[Start of Attachment]

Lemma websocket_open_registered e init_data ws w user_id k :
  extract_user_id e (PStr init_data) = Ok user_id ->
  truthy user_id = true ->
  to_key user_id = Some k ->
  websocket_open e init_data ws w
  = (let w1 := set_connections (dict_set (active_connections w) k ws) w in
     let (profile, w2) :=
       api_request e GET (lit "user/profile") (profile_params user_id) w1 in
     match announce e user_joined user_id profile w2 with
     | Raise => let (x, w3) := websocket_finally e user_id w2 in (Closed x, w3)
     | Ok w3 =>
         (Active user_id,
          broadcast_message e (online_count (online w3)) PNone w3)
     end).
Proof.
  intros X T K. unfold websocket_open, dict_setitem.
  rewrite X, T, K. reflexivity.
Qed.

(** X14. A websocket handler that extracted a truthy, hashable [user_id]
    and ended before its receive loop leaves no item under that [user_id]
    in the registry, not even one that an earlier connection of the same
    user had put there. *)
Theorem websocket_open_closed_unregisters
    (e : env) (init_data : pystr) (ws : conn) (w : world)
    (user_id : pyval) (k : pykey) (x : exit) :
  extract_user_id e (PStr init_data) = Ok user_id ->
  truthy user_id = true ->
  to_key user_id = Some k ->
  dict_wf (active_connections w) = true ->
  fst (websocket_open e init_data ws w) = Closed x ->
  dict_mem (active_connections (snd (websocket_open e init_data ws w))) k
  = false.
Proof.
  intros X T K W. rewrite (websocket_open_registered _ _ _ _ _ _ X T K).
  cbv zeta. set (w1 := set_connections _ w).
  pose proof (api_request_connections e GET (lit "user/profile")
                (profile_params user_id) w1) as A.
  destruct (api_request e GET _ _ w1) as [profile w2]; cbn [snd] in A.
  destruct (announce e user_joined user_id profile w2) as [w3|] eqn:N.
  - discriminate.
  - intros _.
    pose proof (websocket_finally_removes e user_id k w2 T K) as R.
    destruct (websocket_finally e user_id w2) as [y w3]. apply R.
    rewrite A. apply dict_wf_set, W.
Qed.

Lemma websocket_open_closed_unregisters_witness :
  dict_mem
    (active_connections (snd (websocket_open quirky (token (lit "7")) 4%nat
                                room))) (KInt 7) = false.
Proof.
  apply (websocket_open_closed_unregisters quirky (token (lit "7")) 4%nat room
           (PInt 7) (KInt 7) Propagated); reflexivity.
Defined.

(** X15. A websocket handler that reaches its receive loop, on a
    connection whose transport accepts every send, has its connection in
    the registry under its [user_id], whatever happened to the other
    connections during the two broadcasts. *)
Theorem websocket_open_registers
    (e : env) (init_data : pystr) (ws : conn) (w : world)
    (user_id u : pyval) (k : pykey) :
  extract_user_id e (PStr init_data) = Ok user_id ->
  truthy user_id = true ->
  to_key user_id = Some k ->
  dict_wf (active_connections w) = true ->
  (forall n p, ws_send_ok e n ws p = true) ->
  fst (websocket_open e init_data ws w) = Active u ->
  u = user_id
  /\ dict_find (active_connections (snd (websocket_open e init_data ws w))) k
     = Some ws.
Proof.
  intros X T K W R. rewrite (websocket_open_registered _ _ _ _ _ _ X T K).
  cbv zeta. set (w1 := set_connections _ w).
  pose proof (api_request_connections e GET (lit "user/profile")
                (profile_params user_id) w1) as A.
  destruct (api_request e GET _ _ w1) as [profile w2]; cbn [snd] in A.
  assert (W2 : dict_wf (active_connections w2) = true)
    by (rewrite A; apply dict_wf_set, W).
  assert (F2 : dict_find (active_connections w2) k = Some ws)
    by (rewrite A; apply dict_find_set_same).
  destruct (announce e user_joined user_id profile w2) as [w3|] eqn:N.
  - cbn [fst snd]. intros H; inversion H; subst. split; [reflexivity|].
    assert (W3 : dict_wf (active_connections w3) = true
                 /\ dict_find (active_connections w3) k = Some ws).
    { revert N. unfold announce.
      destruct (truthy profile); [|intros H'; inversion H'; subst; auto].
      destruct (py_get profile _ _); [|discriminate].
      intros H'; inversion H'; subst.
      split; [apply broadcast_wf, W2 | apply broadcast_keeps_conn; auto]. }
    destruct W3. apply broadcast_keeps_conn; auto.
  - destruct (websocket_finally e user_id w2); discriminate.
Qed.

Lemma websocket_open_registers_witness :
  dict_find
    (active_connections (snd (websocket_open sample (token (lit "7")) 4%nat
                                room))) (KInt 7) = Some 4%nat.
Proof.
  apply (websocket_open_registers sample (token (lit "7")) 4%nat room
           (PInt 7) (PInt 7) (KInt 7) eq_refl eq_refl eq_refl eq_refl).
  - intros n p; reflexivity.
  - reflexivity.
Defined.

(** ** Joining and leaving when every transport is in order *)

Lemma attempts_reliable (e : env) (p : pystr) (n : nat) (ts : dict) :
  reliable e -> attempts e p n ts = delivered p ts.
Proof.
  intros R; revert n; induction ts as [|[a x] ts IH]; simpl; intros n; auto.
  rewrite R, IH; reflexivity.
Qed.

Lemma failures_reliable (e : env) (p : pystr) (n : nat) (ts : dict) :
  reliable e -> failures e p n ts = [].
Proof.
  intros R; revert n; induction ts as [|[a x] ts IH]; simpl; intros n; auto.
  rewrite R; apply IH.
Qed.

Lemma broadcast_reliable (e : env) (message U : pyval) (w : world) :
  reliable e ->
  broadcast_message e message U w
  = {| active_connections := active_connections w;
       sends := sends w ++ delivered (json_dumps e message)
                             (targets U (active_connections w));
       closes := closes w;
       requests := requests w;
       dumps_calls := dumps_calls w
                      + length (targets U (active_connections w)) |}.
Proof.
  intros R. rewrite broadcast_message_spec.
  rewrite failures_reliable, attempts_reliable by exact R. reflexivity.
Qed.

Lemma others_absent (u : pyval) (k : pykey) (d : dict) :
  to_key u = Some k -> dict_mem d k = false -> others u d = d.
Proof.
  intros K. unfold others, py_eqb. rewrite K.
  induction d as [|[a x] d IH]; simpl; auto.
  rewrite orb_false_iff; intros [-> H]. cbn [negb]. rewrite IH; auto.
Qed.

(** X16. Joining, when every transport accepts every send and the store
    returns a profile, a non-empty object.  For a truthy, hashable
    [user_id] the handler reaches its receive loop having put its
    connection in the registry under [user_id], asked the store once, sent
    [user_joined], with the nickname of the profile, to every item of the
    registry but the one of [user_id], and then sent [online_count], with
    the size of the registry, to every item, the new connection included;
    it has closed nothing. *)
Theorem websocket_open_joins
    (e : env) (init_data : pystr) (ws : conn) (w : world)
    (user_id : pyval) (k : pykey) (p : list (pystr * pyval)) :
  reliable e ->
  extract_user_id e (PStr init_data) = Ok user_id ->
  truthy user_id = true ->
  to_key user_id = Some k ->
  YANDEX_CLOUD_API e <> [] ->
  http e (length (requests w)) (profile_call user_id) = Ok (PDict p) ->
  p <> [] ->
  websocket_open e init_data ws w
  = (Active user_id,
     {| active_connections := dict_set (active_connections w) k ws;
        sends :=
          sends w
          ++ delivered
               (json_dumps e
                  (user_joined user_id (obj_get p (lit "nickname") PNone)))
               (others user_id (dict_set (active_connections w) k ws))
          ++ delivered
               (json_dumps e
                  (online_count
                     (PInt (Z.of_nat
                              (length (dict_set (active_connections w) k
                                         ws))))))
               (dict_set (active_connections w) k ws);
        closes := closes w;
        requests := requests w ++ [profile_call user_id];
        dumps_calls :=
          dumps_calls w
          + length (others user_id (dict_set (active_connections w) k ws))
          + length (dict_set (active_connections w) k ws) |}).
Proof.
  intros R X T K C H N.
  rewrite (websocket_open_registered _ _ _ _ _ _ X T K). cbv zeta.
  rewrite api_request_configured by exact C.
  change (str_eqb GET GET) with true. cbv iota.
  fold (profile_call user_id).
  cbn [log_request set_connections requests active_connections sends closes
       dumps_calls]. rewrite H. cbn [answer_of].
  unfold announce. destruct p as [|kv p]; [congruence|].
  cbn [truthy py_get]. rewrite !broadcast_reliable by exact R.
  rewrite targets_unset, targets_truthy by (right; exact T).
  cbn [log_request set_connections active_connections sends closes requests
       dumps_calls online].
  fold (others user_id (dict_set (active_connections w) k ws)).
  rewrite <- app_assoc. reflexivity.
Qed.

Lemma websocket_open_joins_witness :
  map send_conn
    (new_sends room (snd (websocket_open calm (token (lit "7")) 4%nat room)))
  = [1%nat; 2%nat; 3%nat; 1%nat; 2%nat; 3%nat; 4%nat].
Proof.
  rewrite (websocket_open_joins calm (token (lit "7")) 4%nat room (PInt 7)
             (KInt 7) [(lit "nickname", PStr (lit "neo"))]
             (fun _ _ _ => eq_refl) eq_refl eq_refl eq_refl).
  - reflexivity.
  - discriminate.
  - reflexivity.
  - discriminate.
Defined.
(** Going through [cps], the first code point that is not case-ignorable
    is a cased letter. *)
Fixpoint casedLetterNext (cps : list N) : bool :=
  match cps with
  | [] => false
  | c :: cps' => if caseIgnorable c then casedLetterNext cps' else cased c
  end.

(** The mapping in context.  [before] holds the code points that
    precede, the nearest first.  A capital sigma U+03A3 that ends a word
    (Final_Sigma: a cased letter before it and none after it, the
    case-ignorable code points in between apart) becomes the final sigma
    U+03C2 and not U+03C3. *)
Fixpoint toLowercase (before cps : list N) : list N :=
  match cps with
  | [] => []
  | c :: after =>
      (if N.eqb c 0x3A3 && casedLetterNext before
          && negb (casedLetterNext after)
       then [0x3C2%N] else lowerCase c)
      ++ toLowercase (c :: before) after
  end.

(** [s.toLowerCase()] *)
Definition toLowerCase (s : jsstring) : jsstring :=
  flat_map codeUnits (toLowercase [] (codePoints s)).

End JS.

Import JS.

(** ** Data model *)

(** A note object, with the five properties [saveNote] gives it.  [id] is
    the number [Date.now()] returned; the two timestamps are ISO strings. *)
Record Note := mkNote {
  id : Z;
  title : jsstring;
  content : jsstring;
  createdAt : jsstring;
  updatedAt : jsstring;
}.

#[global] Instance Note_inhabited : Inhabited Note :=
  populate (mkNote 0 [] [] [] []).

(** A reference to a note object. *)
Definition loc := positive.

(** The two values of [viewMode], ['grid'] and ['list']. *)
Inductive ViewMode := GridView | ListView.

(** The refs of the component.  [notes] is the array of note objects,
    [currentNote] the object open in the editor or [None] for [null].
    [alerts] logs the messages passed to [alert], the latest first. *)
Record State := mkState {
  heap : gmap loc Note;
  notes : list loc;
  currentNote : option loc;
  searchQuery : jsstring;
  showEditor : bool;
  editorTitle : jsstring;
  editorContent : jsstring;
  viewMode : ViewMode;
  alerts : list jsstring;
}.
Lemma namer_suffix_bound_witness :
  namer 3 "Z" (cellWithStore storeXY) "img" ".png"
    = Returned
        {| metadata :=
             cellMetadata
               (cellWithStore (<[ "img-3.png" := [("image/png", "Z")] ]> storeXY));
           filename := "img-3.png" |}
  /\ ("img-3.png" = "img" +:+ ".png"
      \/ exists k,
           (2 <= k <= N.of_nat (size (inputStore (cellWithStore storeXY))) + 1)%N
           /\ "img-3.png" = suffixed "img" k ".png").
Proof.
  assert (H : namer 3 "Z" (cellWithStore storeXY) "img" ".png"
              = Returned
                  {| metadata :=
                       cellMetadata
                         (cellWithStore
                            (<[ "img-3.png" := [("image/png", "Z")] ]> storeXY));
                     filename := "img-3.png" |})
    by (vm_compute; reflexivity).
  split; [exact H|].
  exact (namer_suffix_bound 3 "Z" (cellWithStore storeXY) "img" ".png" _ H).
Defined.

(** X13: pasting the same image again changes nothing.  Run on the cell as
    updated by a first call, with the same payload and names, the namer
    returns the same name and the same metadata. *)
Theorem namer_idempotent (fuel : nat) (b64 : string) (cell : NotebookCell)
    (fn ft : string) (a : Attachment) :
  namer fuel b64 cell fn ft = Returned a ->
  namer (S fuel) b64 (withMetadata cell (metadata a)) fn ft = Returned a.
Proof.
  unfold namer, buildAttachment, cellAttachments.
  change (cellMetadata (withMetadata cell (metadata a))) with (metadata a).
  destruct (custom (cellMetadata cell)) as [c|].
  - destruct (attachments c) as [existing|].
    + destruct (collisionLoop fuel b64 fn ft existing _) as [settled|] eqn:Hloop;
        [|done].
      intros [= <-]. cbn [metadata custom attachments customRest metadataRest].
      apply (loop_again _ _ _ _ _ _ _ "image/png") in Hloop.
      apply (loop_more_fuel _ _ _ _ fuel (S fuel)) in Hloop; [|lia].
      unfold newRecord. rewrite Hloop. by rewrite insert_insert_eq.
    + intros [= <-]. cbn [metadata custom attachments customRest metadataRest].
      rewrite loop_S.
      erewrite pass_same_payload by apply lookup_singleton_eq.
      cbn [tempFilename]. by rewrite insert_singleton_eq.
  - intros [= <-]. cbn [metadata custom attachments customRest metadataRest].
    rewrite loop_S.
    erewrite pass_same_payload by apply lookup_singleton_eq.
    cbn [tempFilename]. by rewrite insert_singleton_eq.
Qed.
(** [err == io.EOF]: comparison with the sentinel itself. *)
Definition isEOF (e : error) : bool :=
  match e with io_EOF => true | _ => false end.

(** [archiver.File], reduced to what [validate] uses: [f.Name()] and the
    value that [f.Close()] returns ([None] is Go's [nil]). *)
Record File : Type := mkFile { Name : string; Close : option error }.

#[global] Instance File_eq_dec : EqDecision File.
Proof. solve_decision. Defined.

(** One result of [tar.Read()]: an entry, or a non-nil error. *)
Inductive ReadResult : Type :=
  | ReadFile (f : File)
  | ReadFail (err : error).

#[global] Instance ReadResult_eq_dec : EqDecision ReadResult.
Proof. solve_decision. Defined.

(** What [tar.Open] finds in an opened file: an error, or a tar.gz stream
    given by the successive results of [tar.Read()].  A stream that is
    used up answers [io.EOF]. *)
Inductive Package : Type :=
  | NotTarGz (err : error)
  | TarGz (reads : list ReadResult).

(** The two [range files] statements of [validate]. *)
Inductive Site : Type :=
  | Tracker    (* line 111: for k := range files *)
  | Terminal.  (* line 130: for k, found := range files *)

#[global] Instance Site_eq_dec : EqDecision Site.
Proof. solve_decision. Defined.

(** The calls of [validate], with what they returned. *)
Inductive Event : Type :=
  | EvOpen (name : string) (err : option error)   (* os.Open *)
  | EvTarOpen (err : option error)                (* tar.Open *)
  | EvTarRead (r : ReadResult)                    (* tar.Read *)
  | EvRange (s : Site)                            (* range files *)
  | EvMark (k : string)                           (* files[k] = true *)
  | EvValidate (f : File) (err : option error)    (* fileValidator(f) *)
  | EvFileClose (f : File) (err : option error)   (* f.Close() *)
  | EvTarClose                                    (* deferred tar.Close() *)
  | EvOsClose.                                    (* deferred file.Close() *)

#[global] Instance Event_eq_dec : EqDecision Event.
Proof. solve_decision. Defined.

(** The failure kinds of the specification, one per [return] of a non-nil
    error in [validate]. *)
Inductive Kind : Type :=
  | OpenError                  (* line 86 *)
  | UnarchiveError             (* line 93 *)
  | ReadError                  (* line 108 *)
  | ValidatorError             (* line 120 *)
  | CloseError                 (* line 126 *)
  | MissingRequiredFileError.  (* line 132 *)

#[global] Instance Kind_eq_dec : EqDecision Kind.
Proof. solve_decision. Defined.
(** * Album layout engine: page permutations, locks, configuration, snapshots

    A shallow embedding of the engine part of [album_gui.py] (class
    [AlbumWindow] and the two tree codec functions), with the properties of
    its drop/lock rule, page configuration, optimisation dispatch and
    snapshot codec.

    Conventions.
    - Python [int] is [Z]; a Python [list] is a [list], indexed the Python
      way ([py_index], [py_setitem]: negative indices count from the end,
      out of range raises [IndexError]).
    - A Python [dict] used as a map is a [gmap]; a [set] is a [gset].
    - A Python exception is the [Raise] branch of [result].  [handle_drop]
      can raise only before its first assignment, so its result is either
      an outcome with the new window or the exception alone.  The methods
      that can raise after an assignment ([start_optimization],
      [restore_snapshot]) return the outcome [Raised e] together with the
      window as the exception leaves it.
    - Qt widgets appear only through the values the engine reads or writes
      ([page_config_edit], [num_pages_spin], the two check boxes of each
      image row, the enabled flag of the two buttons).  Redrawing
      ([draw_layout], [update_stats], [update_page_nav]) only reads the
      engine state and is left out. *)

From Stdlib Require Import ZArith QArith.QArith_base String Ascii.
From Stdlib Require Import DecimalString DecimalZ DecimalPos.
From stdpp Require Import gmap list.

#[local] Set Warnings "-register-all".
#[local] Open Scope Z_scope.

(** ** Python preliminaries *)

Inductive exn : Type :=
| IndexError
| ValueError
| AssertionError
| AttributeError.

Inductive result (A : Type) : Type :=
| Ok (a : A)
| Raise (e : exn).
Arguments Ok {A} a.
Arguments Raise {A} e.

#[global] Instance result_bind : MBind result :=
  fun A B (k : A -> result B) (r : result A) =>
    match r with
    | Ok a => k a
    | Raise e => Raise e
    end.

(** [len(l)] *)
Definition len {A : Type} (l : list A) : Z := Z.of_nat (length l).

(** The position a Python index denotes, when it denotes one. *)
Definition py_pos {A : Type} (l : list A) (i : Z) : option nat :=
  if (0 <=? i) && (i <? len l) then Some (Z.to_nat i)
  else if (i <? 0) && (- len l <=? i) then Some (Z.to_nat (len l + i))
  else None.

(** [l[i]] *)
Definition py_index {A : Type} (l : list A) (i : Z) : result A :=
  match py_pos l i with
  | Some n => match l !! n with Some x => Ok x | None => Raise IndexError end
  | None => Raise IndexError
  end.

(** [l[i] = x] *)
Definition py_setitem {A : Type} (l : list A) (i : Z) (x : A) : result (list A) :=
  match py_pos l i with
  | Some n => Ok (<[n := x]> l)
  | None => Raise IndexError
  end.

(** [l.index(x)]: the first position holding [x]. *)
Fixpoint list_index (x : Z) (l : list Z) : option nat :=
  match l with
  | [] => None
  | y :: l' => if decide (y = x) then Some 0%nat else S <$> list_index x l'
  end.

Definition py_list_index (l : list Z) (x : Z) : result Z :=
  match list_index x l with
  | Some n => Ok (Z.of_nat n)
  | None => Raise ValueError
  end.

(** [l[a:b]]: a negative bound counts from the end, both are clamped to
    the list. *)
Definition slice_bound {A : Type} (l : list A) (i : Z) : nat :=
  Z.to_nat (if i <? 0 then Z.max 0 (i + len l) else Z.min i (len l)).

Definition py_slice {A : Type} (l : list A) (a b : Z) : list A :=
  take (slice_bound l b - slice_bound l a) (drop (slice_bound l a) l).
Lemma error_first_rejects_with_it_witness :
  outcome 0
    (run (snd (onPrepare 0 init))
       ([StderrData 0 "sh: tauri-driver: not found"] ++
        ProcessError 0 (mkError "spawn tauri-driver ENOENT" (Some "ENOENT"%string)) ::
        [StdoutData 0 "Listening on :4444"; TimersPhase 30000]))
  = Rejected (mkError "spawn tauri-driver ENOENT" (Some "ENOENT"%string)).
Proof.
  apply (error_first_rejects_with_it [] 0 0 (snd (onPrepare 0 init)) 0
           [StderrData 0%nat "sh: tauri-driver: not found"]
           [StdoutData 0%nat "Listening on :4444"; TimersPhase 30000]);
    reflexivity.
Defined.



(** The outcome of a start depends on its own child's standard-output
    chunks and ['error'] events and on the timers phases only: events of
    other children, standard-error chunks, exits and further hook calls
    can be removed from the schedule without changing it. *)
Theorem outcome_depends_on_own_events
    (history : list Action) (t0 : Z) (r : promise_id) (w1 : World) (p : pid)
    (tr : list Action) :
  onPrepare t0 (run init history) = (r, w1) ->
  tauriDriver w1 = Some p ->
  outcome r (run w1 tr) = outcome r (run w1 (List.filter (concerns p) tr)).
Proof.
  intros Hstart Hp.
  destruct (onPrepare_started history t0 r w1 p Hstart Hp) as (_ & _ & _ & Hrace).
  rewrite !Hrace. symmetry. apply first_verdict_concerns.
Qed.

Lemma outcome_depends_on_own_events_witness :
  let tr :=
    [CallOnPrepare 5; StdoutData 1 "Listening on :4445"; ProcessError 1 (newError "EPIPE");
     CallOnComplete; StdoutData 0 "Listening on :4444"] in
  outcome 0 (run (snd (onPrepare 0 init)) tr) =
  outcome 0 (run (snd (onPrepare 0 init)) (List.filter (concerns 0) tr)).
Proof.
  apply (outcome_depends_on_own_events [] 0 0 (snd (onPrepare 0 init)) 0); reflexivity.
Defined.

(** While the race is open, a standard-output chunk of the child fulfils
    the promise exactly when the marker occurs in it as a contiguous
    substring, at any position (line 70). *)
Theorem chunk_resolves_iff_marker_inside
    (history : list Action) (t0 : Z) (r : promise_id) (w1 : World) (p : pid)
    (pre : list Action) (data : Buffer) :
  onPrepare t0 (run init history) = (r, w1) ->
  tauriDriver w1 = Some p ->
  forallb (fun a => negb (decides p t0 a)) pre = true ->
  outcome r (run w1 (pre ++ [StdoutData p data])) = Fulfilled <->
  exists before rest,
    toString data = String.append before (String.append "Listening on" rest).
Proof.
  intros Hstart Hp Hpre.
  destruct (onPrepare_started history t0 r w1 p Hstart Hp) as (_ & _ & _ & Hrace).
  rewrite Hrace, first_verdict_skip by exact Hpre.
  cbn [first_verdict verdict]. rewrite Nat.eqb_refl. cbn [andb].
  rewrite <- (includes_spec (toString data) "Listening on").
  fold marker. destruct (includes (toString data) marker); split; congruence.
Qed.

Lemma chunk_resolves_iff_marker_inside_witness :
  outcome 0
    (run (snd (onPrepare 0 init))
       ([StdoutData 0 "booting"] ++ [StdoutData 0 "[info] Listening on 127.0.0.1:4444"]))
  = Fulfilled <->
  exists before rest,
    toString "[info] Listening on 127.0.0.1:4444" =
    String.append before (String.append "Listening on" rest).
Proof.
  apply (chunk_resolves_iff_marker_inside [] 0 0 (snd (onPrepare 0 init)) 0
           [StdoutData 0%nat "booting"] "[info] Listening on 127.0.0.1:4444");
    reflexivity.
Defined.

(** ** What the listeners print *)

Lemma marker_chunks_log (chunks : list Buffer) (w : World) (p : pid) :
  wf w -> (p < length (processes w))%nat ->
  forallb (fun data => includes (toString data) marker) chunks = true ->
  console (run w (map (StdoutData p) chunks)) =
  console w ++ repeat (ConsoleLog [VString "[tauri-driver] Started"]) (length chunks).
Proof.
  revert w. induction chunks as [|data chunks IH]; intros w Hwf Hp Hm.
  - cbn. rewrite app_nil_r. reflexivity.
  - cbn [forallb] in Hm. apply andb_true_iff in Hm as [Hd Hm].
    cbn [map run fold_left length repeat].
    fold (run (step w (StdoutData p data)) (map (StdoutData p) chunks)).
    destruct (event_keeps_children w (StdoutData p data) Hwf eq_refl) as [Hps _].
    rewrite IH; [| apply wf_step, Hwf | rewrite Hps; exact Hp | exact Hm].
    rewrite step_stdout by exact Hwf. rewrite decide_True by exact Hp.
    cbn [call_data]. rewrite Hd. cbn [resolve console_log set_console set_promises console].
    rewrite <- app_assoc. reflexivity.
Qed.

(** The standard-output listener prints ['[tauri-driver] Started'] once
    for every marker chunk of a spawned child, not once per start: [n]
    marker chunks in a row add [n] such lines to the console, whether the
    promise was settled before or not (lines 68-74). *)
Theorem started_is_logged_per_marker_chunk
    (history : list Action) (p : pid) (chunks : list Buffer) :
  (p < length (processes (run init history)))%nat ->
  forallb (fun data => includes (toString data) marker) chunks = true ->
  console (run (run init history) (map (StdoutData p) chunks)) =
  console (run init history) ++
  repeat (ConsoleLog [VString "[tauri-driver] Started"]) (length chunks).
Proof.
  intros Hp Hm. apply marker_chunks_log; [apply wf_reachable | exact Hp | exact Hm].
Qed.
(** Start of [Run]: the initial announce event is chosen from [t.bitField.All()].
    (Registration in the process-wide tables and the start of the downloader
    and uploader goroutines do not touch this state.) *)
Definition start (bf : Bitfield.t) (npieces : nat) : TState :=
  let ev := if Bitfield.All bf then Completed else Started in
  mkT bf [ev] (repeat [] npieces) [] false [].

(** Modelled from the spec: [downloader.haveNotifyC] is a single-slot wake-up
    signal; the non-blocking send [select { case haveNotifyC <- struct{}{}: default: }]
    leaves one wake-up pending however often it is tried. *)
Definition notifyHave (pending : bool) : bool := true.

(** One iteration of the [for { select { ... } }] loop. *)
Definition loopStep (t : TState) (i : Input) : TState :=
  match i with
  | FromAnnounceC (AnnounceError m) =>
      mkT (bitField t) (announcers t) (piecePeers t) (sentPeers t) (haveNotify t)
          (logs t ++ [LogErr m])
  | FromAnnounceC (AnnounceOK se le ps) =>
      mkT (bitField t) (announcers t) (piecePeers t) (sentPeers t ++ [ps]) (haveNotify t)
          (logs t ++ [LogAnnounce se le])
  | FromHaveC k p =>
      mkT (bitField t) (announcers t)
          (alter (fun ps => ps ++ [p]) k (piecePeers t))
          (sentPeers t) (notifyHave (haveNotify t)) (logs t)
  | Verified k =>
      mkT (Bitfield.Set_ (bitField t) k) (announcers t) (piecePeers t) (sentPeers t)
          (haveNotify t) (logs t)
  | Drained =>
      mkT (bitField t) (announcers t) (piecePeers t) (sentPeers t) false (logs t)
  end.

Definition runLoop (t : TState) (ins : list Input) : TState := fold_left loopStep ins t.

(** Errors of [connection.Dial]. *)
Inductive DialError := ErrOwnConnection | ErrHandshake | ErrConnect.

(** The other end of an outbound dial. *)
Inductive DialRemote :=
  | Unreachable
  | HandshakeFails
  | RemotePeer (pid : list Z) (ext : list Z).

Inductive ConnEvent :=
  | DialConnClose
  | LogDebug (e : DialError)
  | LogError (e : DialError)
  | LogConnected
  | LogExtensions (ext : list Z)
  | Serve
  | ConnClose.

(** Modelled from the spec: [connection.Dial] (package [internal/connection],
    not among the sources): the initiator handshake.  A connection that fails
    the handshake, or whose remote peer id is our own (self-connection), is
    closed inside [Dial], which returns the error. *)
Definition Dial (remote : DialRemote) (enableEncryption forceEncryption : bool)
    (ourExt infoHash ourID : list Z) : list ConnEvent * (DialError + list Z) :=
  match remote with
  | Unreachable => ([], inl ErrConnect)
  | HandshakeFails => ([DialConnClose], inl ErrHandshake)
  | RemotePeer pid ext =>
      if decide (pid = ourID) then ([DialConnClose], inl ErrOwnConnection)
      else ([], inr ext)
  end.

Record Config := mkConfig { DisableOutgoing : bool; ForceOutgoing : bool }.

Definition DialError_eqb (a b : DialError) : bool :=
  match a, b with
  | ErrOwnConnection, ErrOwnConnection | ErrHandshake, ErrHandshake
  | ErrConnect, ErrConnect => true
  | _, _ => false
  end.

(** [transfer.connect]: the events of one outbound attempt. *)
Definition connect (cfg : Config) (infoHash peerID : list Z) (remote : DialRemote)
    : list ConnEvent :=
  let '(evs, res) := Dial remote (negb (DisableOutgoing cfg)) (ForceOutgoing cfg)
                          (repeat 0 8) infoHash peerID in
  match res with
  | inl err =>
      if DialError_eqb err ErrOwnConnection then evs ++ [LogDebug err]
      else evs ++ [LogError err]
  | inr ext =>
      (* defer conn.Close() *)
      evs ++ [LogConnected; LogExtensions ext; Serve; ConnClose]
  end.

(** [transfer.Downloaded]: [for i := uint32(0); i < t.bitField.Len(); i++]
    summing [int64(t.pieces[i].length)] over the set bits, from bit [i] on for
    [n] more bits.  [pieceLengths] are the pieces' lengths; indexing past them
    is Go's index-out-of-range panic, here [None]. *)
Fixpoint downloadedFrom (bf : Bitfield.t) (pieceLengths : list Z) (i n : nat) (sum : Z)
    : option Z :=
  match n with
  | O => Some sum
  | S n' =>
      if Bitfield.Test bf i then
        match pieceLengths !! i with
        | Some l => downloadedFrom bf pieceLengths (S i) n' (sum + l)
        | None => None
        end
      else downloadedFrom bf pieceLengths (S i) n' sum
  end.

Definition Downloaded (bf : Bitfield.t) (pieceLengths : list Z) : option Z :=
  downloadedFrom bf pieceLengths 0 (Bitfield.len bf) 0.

[End of Attachment]

## INSTRUCTIONS FOR THE TASK
Only one stretch of the data above is needed. Restate it word for word, from the line containing "(active_connections (snd (websocket_open quirky" through the line containing "- cbn [fst snd].", both ends included.

## WRITTEN ANSWER
    (active_connections (snd (websocket_open quirky (token (lit "7")) 4%nat
                                room))) (KInt 7) = false.
Proof.
  apply (websocket_open_closed_unregisters quirky (token (lit "7")) 4%nat room
           (PInt 7) (KInt 7) Propagated); reflexivity.
Defined.

(** X15. A websocket handler that reaches its receive loop, on a
    connection whose transport accepts every send, has its connection in
    the registry under its [user_id], whatever happened to the other
    connections during the two broadcasts. *)
Theorem websocket_open_registers
    (e : env) (init_data : pystr) (ws : conn) (w : world)
    (user_id u : pyval) (k : pykey) :
  extract_user_id e (PStr init_data) = Ok user_id ->
  truthy user_id = true ->
  to_key user_id = Some k ->
  dict_wf (active_connections w) = true ->
  (forall n p, ws_send_ok e n ws p = true) ->
  fst (websocket_open e init_data ws w) = Active u ->
  u = user_id
  /\ dict_find (active_connections (snd (websocket_open e init_data ws w))) k
     = Some ws.
Proof.
  intros X T K W R. rewrite (websocket_open_registered _ _ _ _ _ _ X T K).
  cbv zeta. set (w1 := set_connections _ w).
  pose proof (api_request_connections e GET (lit "user/profile")
                (profile_params user_id) w1) as A.
  destruct (api_request e GET _ _ w1) as [profile w2]; cbn [snd] in A.
  assert (W2 : dict_wf (active_connections w2) = true)
    by (rewrite A; apply dict_wf_set, W).
  assert (F2 : dict_find (active_connections w2) k = Some ws)
    by (rewrite A; apply dict_find_set_same).
  destruct (announce e user_joined user_id profile w2) as [w3|] eqn:N.
  - cbn [fst snd]. intros H; inversion H; subst. split; [reflexivity|].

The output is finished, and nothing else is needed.